Recorded data:
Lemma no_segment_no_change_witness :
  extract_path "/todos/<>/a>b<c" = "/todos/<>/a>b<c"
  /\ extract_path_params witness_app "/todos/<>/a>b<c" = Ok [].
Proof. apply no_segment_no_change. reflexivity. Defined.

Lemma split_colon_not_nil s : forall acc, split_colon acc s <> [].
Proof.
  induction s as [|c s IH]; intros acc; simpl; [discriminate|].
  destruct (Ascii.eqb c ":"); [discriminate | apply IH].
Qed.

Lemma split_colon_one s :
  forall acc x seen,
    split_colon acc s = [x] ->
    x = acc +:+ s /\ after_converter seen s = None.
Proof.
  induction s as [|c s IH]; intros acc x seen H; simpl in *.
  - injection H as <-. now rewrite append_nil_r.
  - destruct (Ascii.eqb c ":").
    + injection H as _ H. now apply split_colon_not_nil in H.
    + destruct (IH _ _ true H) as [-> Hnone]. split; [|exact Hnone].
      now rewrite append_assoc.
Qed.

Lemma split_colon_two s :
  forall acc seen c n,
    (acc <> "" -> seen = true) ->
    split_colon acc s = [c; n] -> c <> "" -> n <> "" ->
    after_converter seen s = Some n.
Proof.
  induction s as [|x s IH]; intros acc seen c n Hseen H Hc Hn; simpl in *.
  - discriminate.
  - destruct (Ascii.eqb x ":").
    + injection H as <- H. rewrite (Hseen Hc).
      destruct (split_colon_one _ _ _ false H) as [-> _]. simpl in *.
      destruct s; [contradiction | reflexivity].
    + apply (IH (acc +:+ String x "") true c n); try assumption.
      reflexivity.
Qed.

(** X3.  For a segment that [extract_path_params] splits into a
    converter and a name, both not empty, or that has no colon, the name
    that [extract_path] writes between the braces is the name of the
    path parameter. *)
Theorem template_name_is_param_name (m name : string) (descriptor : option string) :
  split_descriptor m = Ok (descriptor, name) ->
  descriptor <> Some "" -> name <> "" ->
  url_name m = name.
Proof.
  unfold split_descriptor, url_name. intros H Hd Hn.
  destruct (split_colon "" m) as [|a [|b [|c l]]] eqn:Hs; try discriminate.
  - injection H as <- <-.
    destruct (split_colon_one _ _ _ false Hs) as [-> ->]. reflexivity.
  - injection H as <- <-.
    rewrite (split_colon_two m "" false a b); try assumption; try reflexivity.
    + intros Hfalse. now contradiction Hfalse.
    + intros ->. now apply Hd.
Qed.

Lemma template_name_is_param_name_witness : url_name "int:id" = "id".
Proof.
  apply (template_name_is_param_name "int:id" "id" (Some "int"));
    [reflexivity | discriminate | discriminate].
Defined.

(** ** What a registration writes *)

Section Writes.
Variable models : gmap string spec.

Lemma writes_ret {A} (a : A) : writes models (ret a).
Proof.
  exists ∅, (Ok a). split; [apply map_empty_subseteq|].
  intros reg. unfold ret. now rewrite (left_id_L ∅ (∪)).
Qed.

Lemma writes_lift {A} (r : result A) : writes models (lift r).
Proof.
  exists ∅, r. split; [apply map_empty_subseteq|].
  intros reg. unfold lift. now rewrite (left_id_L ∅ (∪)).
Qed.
...
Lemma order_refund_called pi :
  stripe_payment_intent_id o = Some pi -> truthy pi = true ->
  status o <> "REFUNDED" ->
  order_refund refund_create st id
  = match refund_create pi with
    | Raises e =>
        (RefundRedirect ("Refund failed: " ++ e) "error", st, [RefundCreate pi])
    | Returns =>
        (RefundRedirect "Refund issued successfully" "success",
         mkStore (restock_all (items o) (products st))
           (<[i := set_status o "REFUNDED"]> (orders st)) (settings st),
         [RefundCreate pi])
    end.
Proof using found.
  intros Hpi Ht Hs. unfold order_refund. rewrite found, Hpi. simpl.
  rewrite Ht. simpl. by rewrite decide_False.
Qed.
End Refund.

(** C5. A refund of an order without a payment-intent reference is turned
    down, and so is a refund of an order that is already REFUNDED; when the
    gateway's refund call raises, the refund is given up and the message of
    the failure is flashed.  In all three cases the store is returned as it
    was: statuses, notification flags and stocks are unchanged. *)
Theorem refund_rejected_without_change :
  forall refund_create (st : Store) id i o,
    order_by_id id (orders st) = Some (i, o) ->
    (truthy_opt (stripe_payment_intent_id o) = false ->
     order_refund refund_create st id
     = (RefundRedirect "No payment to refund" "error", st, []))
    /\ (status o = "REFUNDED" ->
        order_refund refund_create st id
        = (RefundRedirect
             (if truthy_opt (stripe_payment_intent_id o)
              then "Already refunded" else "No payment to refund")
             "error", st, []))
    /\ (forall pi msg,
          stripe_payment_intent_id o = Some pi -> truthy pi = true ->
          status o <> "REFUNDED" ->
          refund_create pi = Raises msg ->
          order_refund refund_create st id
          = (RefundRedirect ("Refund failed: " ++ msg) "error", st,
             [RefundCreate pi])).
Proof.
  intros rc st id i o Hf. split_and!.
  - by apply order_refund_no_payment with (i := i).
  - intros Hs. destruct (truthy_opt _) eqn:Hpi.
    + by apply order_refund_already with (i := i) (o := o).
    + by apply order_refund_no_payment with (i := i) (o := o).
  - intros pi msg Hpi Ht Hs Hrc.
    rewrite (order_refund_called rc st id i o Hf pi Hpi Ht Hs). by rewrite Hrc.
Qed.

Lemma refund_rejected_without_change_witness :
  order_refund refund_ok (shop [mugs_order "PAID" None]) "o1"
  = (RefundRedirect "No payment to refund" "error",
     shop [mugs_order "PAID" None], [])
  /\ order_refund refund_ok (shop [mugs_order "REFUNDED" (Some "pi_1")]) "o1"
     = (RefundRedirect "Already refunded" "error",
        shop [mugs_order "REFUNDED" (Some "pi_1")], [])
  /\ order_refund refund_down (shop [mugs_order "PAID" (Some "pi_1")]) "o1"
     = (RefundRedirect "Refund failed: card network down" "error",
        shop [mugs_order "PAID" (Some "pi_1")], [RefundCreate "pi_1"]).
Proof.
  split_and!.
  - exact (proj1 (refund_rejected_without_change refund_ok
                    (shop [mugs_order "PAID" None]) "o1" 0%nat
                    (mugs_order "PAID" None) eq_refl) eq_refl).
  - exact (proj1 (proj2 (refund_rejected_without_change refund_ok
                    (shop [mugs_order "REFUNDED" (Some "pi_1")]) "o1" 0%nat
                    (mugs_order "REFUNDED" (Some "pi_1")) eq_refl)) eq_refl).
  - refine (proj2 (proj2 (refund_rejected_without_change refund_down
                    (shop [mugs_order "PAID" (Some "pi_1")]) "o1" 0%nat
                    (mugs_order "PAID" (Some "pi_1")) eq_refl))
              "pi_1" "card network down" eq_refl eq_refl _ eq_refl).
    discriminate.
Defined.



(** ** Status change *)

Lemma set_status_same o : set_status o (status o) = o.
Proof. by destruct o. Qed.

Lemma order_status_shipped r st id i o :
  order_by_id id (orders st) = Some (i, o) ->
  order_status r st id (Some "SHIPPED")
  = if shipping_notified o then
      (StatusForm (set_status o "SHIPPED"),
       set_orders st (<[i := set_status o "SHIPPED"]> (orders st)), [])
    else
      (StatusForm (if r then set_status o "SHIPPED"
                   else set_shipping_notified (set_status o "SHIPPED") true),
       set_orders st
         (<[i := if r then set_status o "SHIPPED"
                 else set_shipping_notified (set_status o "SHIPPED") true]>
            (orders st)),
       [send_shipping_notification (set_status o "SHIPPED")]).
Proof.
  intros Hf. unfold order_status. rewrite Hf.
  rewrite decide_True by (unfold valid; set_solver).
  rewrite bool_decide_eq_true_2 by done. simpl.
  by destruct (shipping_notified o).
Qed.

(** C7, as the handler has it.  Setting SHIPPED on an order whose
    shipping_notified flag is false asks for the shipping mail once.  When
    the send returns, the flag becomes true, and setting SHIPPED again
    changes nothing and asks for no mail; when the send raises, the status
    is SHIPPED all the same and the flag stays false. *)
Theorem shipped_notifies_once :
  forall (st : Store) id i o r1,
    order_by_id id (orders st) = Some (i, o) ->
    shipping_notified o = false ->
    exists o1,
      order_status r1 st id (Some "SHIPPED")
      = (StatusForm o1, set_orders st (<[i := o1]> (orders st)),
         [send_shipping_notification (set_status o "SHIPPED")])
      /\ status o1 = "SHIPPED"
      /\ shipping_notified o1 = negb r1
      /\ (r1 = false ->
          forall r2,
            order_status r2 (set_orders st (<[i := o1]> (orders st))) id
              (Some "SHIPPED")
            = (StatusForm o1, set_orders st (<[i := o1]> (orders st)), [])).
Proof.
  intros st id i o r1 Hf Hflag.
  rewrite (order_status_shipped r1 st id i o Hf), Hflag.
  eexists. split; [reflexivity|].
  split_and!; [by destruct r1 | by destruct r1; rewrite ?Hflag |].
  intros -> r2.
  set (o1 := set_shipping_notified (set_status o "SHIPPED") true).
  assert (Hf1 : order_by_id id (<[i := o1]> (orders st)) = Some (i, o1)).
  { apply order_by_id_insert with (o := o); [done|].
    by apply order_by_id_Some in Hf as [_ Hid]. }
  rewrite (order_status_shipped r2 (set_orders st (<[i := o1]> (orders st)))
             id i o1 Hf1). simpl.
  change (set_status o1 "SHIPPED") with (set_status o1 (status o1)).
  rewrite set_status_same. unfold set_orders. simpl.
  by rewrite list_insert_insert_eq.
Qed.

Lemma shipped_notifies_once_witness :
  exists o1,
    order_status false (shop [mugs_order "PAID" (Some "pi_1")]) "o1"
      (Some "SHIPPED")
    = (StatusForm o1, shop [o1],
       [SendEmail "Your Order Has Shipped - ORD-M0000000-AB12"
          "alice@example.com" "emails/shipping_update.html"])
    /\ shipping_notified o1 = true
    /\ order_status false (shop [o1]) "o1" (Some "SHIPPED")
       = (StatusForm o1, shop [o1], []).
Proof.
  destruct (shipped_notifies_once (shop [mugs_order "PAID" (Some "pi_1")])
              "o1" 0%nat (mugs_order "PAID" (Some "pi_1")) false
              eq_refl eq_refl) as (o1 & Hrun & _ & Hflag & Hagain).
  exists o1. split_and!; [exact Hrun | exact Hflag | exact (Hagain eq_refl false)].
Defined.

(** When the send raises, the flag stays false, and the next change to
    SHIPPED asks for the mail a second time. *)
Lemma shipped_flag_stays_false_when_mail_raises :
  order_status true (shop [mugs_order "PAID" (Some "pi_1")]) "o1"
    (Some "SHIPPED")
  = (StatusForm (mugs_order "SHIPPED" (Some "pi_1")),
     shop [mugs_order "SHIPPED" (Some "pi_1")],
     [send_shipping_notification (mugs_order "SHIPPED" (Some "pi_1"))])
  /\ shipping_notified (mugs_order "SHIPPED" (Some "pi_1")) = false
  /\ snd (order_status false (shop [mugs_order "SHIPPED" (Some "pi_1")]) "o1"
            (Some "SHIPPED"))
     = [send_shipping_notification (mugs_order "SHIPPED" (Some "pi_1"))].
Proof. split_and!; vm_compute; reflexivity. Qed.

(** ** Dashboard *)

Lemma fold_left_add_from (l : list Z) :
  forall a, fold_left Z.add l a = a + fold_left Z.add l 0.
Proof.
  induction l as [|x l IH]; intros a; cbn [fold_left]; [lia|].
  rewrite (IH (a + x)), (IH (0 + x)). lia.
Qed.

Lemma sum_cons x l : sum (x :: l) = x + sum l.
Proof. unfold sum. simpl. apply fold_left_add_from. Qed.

Your task:
Which lines of the listing above hold the word "injection"? Copy each of them.

Exercise solution:
  - injection H as <-. now rewrite append_nil_r.
    + injection H as _ H. now apply split_colon_not_nil in H.
    + injection H as <- H. rewrite (Hseen Hc).
  - injection H as <- <-.
  - injection H as <- <-.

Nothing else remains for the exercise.